Судя по всему, это прозаическое произведение Ван Вэя, которое уверенно можно отнести к числу буддийских произведений поэта, было написано им на склоне лет по заказу одной из буддийских общин, возможно по заказу самого известного ученика Хуэйнэна — Шэньхуэя. Вполне очевидно, что Ван Вэй признавал главенство направления Хуэйнэна, достойным преемником он считал Шэньхуэя, о котором в этом произведении отзывается весьма почтительно (в произведениях Ван Вэя не удалось обнаружить прямых указаний, свидетельствующих о знакомстве поэта с Шэньхуэем): «Его [Хуэйнэна] ученик, по имени Шэньхуэй, встретил наставника, когда тот был на закате жизни, и стал постигать высшую буддийскую истину в срединных годах. Широкая натура заложена во всех простых людях, [Шэньхуэй] острым умом превосходил образованных людей, и это было, с его стороны, последним подношением Хуэйнэну».
Эпитафия Хуэйнэну — достаточно крупное произведение в прозе (более 1300 иероглифов), каких в наследии Ван Вэя мало. Условно это произведение Baн Вэя можно разделить на несколько частей. Его первая часть — своеобразное вступление, где поэт приводит некоторые положения учения Хуэйнэна философского характера: «Когда нет бытия, от которого можно отказаться, это значит достичь источника бытия. Когда нет Пустоты, где можно что-то разместить, это значит познать основу Пустоты». Ван Вэй весьма аллегорично, намеком высказывает свое отношение к сути учения Хуэйнэна, выступая противником внешних, поверхностных суждений: «Рассыпает цветы некая фея, которая может обратить монаха в иной облик. Тогда-то и можно познать, что дхарма не рождается, а появляется посредством мысли, она такова, что невозможно взять, дхарма всегда истинна».
Ван Вэй не случайно обращается к буддийской притче о небесной фее - из «Вималакирти-сутры» — одного из основных буддийских текстов, пользовавшегося в Китае большой популярностью. В этой притче повествуется о некоей небесной фее, с которой беседовал один из учеников Будды Шакьямуни — Шарипутра.

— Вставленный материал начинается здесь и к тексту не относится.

(** C2 (as the code has it).  Between two calls of [health], at any
    point of any execution, every successful probe, with a report that
    marshals or with none, closes the current [startSig] channel once and
    installs a new unfired one, whatever [wasup] was; a failed probe
    never closes it. *)
Theorem health_fires_startSig_iff_success σ o :
  at_point σ [] →
  ∃ σ' err, health σ o = Some (σ', err) ∧
    startSig_fired σ σ' = succeeded o ∧
    Chan.fired Chan.StartSig (chans σ') =
      (if succeeded o then 1 else 0) + Chan.fired Chan.StartSig (chans σ) ∧
    armed_startSig σ' ∧
    (succeeded o = true →
       wasup (out σ') = true ∧ chans σ !! startSig (out σ') = None).
Proof.
  intros P. pose proof (at_point_inv _ _ P) as W. simpl in W.
  pose proof W as (Ar & As & _).
  assert (reset (out σ) < length (chans σ)) as Lr by (by eapply lookup_lt_Some).
  assert (startSig (out σ) < length (chans σ)) as Ls by (by eapply lookup_lt_Some).
  destruct (succeeded o) eqn:Ho.
  - destruct (health_success _ _ W Ho) as (σ' & E & W' & Hw' & Hr & Hs & Hc).
    exists σ', None. split; [done|].
    unfold startSig_fired, Chan.is_closed. rewrite Hc, Hs.
    rewrite lookup_app_l by (by rewrite length_insert).
    rewrite list_lookup_insert_eq by done.
    rewrite fired_app, (fired_shut _ _ _ _ As eq_refl). simpl.
    repeat split; try done; try apply W'; by apply lookup_ge_None.
  - destruct (health_failure _ _ W Ho) as (σ' & err & E & W' & Hw' & Hs & Hr & Hc).
    exists σ', (Some err). split; [done|].
    unfold startSig_fired, Chan.is_closed. rewrite Hc.
    destruct (wasup (out σ)).
    + rewrite lookup_app_l by (by rewrite length_insert).
      rewrite list_lookup_insert_ne by (by apply armed_distinct).
      rewrite As, fired_app, (fired_shut _ _ _ _ Ar eq_refl). simpl.
      repeat split; try done; try apply W'; unfold Chan.fired; simpl; lia.
    + rewrite As. repeat split; try done; apply W'.
Qed.

Lemma health_fires_startSig_iff_success_witness :
  at_point sample_up [] ∧
  ∃ σ' err, health sample_up (Report None) = Some (σ', err) ∧
    startSig_fired sample_up σ' = true ∧
    armed_startSig σ'.
Proof.
  split; [exact at_point_sample_up|].
  destruct (health_fires_startSig_iff_success sample_up (Report None)
              at_point_sample_up) as (σ' & err & E & F & _ & A & _).
  exists σ', err. split; [exact E|]. split; [exact F | exact A].
Defined.
Lemma ends_with_space_cons (c : ascii) (pre : string) :
  (pre = EmptyString → Js.is_space c = true) →
  (pre ≠ EmptyString → Js.ends_with_space pre = true) →
  Js.ends_with_space (String c pre) = true.
Proof. destruct pre; simpl; intros H1 H2; [by apply H1 | by apply H2]. Qed.

Lemma later_token_is_token (s w : string) : later_token s w → Js.is_token s w.
Proof. intros (pre & post & ? & ? & ? & ?). exists pre, post. auto. Qed.

Lemma token_after_space (c : ascii) (s w : string) :
  Js.is_space c = true → Js.is_token s w → later_token (String c s) w.
Proof.
  intros Hc (pre & post & -> & Hw & Hpre & Hpost).
  exists (String c pre), post. repeat split; [done| |done].
  apply ends_with_space_cons; [done|]. intros Hne. by destruct Hpre.
Qed.

Lemma later_token_cons (c : ascii) (s w : string) :
  later_token s w → later_token (String c s) w.
Proof.
  intros (pre & post & -> & Hw & Hpre & Hpost).
  exists (String c pre), post. repeat split; [done| |done].
  apply ends_with_space_cons; [|done]. intros ->. done.
Qed.

Lemma split_aux_tokens (s : string) :
  (∃ t ts post,
     Js.split_aux false s = t :: ts ∧ s = t +:+ post ∧
     Js.no_space t = true ∧
     (post = EmptyString ∨ Js.starts_with_space post = true) ∧
     ∀ w, w ∈ ts → later_token s w) ∧
  (∀ w, w ∈ Js.split_aux true s → Js.is_token s w).
Proof.
  induction s as [|c s [(t & ts & post & Hsplit & Hs & Ht & Hpost & Hts) IHb]].
  - split.
    + exists EmptyString, [], EmptyString. repeat split; auto.
      by intros w ?%elem_of_nil.
    + simpl. intros w ->%list_elem_of_singleton.
      exists EmptyString, EmptyString. repeat split; auto.
  - simpl. destruct (Js.is_space c) eqn:Hc.
    + split.
      * exists EmptyString, (Js.split_aux true s), (String c s).
        repeat split; [by right|].
        intros w Hw. apply token_after_space; auto.
      * intros w Hw. apply later_token_is_token, token_after_space; auto.
    + rewrite Hsplit.
      assert (Js.is_token (String c s) (String c t)) as Hhead.
      { exists EmptyString, post. rewrite str_app_nil_l, str_app_cons, <-Hs.
        repeat split; [|by left|done]. simpl. by rewrite Hc, Ht. }
      split.
      * exists (String c t), ts, post. rewrite str_app_cons, <-Hs.
        repeat split; [|done|].
        -- simpl. by rewrite Hc, Ht.
        -- intros w Hw. by apply later_token_cons, Hts.
      * intros w [->|Hw]%elem_of_cons; [done|].
        by apply later_token_is_token, later_token_cons, Hts.
Qed.

Lemma split_ws_tokens (s w : string) : w ∈ Js.split_ws s → Js.is_token s w.
Proof.
  unfold Js.split_ws.
  destruct (split_aux_tokens s)
    as [(t & ts & post & Hsplit & Hs & Ht & Hpost & Hts) _].
  rewrite Hsplit. intros [->|Hw]%elem_of_cons.
  - exists EmptyString, post. rewrite str_app_nil_l. auto.
  - by apply later_token_is_token, Hts.
Qed.

(** ** Entity extraction *)

Lemma lower_char_not_upper (c : ascii) : Js.is_upper (Js.lower_char c) = false.
Proof. by destruct c as [[] [] [] [] [] [] [] []]. Qed.

Lemma toLowerCase_no_upper (s : string) : no_upper (Js.toLowerCase s) = true.
Proof.
  induction s as [|c s IH]; [done|]. simpl.
  by rewrite lower_char_not_upper, IH.
Qed.

Lemma no_upper_app (s t : string) :
  no_upper (s +:+ t) = no_upper s && no_upper t.
Proof.
  induction s as [|c s IH]; [done|]. rewrite str_app_cons. simpl.
  rewrite IH. by rewrite andb_assoc.
Qed.

Lemma letters_no_upper_lower (w : string) :
  Js.all_letters w = true → no_upper w = true → all_lower w = true.
Proof.
  induction w as [|c w IH]; [done|]. simpl.
  rewrite !andb_true_iff. intros [Hc Hw] [Hu Hn]. split; [|auto].
  unfold Js.is_letter in Hc. destruct (Js.is_upper c); [done|]. done.
Qed.

Lemma test_letters_all (w : string) :
  Js.test_letters w = true → Js.all_letters w = true.
Proof. by destruct w. Qed.

Lemma potentialEntities_spec (text e : string) :
  e ∈ potentialEntities text →
  Js.is_token (Js.toLowerCase text) e ∧ 3 < String.length e ∧
  all_lower e = true.
Proof.
  unfold potentialEntities. rewrite list_elem_of_filter.
  intros [[Hlen Hletters]%andb_true_iff Hin].
  apply split_ws_tokens in Hin. split; [done|].
  split; [by apply Nat.ltb_lt|].
  apply letters_no_upper_lower; [by apply test_letters_all|].
  destruct Hin as (pre & post & Heq & _).
  pose proof (toLowerCase_no_upper text) as Hno.
  rewrite Heq, !no_upper_app, !andb_true_iff in Hno. tauto.
Qed.

Lemma foldl_set_add (acc l : list string) (e : string) :
  e ∈ foldl set_add acc l ↔ e ∈ acc ∨ e ∈ l.
Proof.
  revert acc. induction l as [|x l IH]; intros acc; simpl.
  - rewrite elem_of_nil. tauto.
  - rewrite IH, elem_of_cons. unfold set_add.
    case_bool_decide as Hx.
    + split; [tauto|]. intros [?|[->|?]]; auto.
    + rewrite elem_of_app, list_elem_of_singleton. tauto.
Qed.

Lemma extractEntities_spec (query : string) (results : list Candidate)
    (e : string) :
  e ∈ extractEntities query results ↔
  e ∈ potentialEntities query ∨ ∃ r, r ∈ results ∧ e ∈ entities_of r.
Proof.
  unfold extractEntities.
  assert (∀ acc,
    e ∈ foldl (λ entities result, foldl set_add entities (entities_of result))
              acc results ↔
    e ∈ acc ∨ ∃ r, r ∈ results ∧ e ∈ entities_of r) as Hfold.
  { induction results as [|x l IH]; intros acc; simpl.
    - split; [tauto|]. intros [?|(r & ?%elem_of_nil & _)]; done.
    - rewrite IH, foldl_set_add. split.
      + intros [[?|?]|(r & ? & ?)]; [by left | right | right].
        * exists x. split; [by left | done].
        * exists r. split; [by right | done].
      + intros [?|(r & Hr & ?)]; [by left; left|].
        apply elem_of_cons in Hr as [->|?]; [by left; right|].
        right. by exists r. }
  rewrite Hfold, foldl_set_add, elem_of_nil. tauto.
Qed.

Lemma foldl_push_entity (acc : list string) (l : list string) (e : string) :
  e ∈ foldl FileUpload.push_entity acc l →
  e ∈ acc ∨ (e ∈ l ∧ e ∉ FileUpload.commonWords).
Proof.
  revert acc. induction l as [|x l IH]; intros acc; simpl; [by left|].
  intros [Hacc|[Hl Hc]]%IH.
  - unfold FileUpload.push_entity in Hacc.
    destruct (negb (Js.includes FileUpload.commonWords x)) eqn:Hx;
      simpl in Hacc; [|by left].
    destruct (negb (Js.includes acc x)); simpl in Hacc; [|by left].
    apply elem_of_app in Hacc as [?|He]; [by left|].
    apply list_elem_of_singleton in He as ->.
    right. split; [by left|].
    apply negb_true_iff in Hx. unfold Js.includes in Hx.
    by apply bool_decide_eq_false in Hx.
  - right. split; [by right | done].
Qed.

Lemma extractSimpleEntities_spec (text e : string) :
  e ∈ FileUpload.extractSimpleEntities text →
  e ∈ potentialEntities text ∧ e ∉ FileUpload.commonWords.
Proof.
  unfold FileUpload.extractSimpleEntities.
  intros Hin. eapply elem_of_sublist in Hin; [|apply sublist_take].
  apply foldl_push_entity in Hin as [?%elem_of_nil|?]; done.
Qed.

Он пытался добиться от феи ответа относительно ее женского облика, который по сути своей нечист и греховен. Небесная фея увещевает Шарипутру, говоря, что внешняя оболочка, внешняя сторона не имеет значения, важна истинная, внутренняя суть. Но Шарипутра не унимался, и тогда фея превратила его в женщину, и теперь под женским обликом скрывался Шарипутра, не изменивший от перемены облика сути своей А затем небесная фея обратилась с тем же самым вопросом к Шарипутре, который осознал всю бессмысленность своею вопроса, касавшегося лишь внешней формы и не затрагивавшего истинной сути. Но и учение Хуэйнэна, говорит Ван Вэй, не может дать исчерпывающего ответа о высшей буддийской мудрости: «уйти от мирских желаний и не суетиться... выгребет в море житейском кормчий (т. е. Хуэйнэн. — Г. Д.), но и он не знает действия высшей буддийской мудрости». Вступительная часть произведения заканчивается мыслью том, что «можно достичь освобождения от суетных мыслей, но не совсем. Спасать следует тех, кто находится в деянии и не знает, что означает недеяние. Все это разве не присуще чаньскому наставнику из монастыря Цаоси?».

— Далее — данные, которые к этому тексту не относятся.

(* ===== verification/Setmode.v ===== *)
(** * chmod mode expressions: userland/file_cmds/panthera_setmode.c

    [setmode] compiles an octal or symbolic mode expression into an array of
    [BITCMD]s, [compress_mode] shortens the array in place, and [getmode]
    applies it to a file mode. [mode_t] is 16 bits wide; every mode below is a
    [Z] in [0, 2^16). The string is a list of characters, [malloc] and
    [realloc] are a predicate that says which request sizes succeed, and an
    access that would fall outside the array, in ADDCMD or in [compress_mode],
    is the value [Fault]. *)

From Stdlib Require Import ZArith Lia Ascii String Btauto.
From stdpp Require Import base list.
From S2P Require Import Prelude.

Open Scope Z_scope.

(** ** Data *)
Record BITCMD := mkCmd { cmd : Z; cmd2 : Z; cbits : Z }.

Definition SET_LEN : Z := 6.
Definition SET_LEN_INCR : Z := 4.

Definition CMD2_CLR : Z := 1.
Definition CMD2_SET : Z := 2.
Definition CMD2_GBITS : Z := 4.
Definition CMD2_OBITS : Z := 8.
Definition CMD2_UBITS : Z := 16.

(** <sys/stat.h> mode bits. *)
Definition S_ISUID : Z := 2048.
Definition S_ISGID : Z := 1024.
Definition S_ISTXT : Z := 512.
Definition S_IRWXU : Z := 448.
Definition S_IRWXG : Z := 56.
Definition S_IRWXO : Z := 7.
Definition S_IRUSR : Z := 256.
Definition S_IRGRP : Z := 32.
Definition S_IROTH : Z := 4.
Definition S_IR : Z := 292.
Definition S_IW : Z := 146.
Definition S_IX : Z := 73.
Definition S_IFDIR : Z := 16384.
Definition STANDARD_BITS : Z := 3583.

Definition c_plus : Z := ch "+".
Definition c_minus : Z := ch "-".
Definition c_eq : Z := ch "=".
Definition c_X : Z := ch "X".
Definition c_u : Z := ch "u".
Definition c_g : Z := ch "g".
Definition c_o : Z := ch "o".

Definition testz (a b : Z) : bool := negb (Z.land a b =? 0).

(** ** getmode *)
Definition getmode_common (s : BITCMD) (value newmode : Z) : Z :=
  let n0 := newmode in
  let n3 :=
    if testz (cmd2 s) CMD2_CLR then
      let clrval := if testz (cmd2 s) CMD2_SET then S_IRWXO else value in
      let n1 := if testz (cmd2 s) CMD2_UBITS
                then Z.ldiff n0 (Z.land (Z.shiftl clrval 6) (cbits s)) else n0 in
      let n2 := if testz (cmd2 s) CMD2_GBITS
                then Z.ldiff n1 (Z.land (Z.shiftl clrval 3) (cbits s)) else n1 in
      if testz (cmd2 s) CMD2_OBITS
      then Z.ldiff n2 (Z.land clrval (cbits s)) else n2
    else n0 in
  if testz (cmd2 s) CMD2_SET then
    let n4 := if testz (cmd2 s) CMD2_UBITS
              then Z.lor n3 (Z.land (Z.shiftl value 6) (cbits s)) else n3 in
    let n5 := if testz (cmd2 s) CMD2_GBITS
              then Z.lor n4 (Z.land (Z.shiftl value 3) (cbits s)) else n4 in
    if testz (cmd2 s) CMD2_OBITS
    then Z.lor n5 (Z.land value (cbits s)) else n5
  else n3.

(** The loop of [getmode]; a list that ends without a terminating command
    stands for an array read past its end and yields [None]. *)
Fixpoint getmode_loop (set : list BITCMD) (omode newmode : Z) : option Z :=
  match set with
  | [] => None
  | s :: set' =>
      if cmd s =? c_u then
        getmode_loop set' omode
          (getmode_common s (Z.shiftr (Z.land newmode S_IRWXU) 6) newmode)
      else if cmd s =? c_g then
        getmode_loop set' omode
          (getmode_common s (Z.shiftr (Z.land newmode S_IRWXG) 3) newmode)
      else if cmd s =? c_o then
        getmode_loop set' omode (getmode_common s (Z.land newmode S_IRWXO) newmode)
      else if cmd s =? c_plus then getmode_loop set' omode (Z.lor newmode (cbits s))
      else if cmd s =? c_minus then getmode_loop set' omode (Z.ldiff newmode (cbits s))
      else if cmd s =? c_X then
        getmode_loop set' omode
          (if testz omode (Z.lor S_IFDIR S_IX) then Z.lor newmode (cbits s) else newmode)
      else Some newmode
  end.

Definition getmode (bbox : list BITCMD) (omode : Z) : option Z :=
  getmode_loop bbox omode omode.

(** ** addcmd *)
Definition nonzero_or (a b : Z) : Z := if a =? 0 then b else a.

(** The commands one [addcmd] call writes, in order. *)
Definition addcmd (op who oparg mask : Z) : list BITCMD :=
  let one o := mkCmd o 0 (Z.land (nonzero_or who mask) oparg) in
  if op =? c_eq then
    [mkCmd c_minus 0 (nonzero_or who STANDARD_BITS); one c_plus]
  else if (op =? c_plus) || (op =? c_minus) || (op =? c_X) then [one op]
  else
    let base :=
      if who =? 0 then (Z.lor CMD2_UBITS (Z.lor CMD2_GBITS CMD2_OBITS), mask)
      else (Z.lor (if testz who S_IRUSR then CMD2_UBITS else 0)
             (Z.lor (if testz who S_IRGRP then CMD2_GBITS else 0)
                    (if testz who S_IROTH then CMD2_OBITS else 0)), 65535) in
    let c2 :=
      if oparg =? c_plus then Z.lor base.1 CMD2_SET
      else if oparg =? c_minus then Z.lor base.1 CMD2_CLR
      else if oparg =? c_eq then Z.lor base.1 (Z.lor CMD2_SET CMD2_CLR)
      else base.1 in
    [mkCmd op c2 base.2].

(** ** The growing array

    [filled] is what [saveset .. set] holds; [setlen] the allocated length in
    commands, so [endset - saveset] is [setlen - 2]. *)
Record cmdbuf := mkBuf { filled : list BITCMD; setlen : Z }.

Следующая часть содержит краткое жизнеописание Хуэйнэна: «Чаньский наставник с мирской фамилией из рода Лу, из некоего места, некоего уезда. Имя — это нереальность и фальшь, и он не родился в какой-то определенной семье. У дхармы нет середины и нет края, и он не был рожден на земле Китая. Его добродетельные наклонности проявились еще в детских забавах, семена мудрости обнаружились в сердце, когда он был еще подростком, и по отношению к другим он не был эгоистичным. Дух среды, в которой он рос, был близок духу пахарей и шелководов. Когда это соответствовало его дао, он бродил по селениям мань и мо (народности, обитавшие в южных районах Китая. — Г. Д.), близких ему по духу. В соответствующем возрасте он стал учиться у великого наставника Хунжэня в Хуанмае, на что готов был положить все силы». В «Лю цзу таньцзин» («Алтарная сутра шестого патриарха») (есть в русском переводе Е. В Завадской [3]) можно прочесть, что Хуэйнэн был дровосеком, родом с юга, что уже само по себе, по мнению пятого патриарха Хунжэня, было неодолимым препятствием в постижении буддийской истины и просветленности. Но, выслушав возражение неграмотного дровосека, что у Будды ничего не сказано по поводу различия в природе человека, Хунжэнь снизошел и позволил Хуэйнэн жить в монастыре, наставником которого он был, и Хуэйнэн «был поставлен на работу со ступой», размалывал зерно в муку. Не прерывая своей тяжелой работы, Хуэйнэн «постоянно очищал своё сердце от мирских дум». Далее Ван Вэй описывает процесс обучения последователей Хунжэня: «Всякий раз, когда великий наставник возвышался на алтаре, он наставлял учеников, заполнявших храмовой двор. Среди них были лишь те, кто обладал корнями трех колесниц (т. е. люди, подготовленные к восприятию буддизма. — Г. Д.). Они все вместе внимают единому голосу дхармы, а чаньский наставник [Хуэйнэн] безмолвствовал, но учение воспринимал. Никого не спрашивал, а когда возвращался [в келью], все сам обдумывал, и мысли его были заняты понятием «у-во» — «не я»» (одна из универсальных категорий буддизма [4]. — Г. Д.). О «едином голосе», упомянутом в тексте, следует сказать, что в данном случае имеется виду Хунжэнь; намек на буддийскую легенду, которая гласит, что, когда Будда читал свои проповеди, они были понятны всем разноязыким, всем тем, у кого «две ноги, четыре ноги, много ног или нет их вовсе» — настолько универсальным свойством отличался «единый Голос» (у ин) Будды.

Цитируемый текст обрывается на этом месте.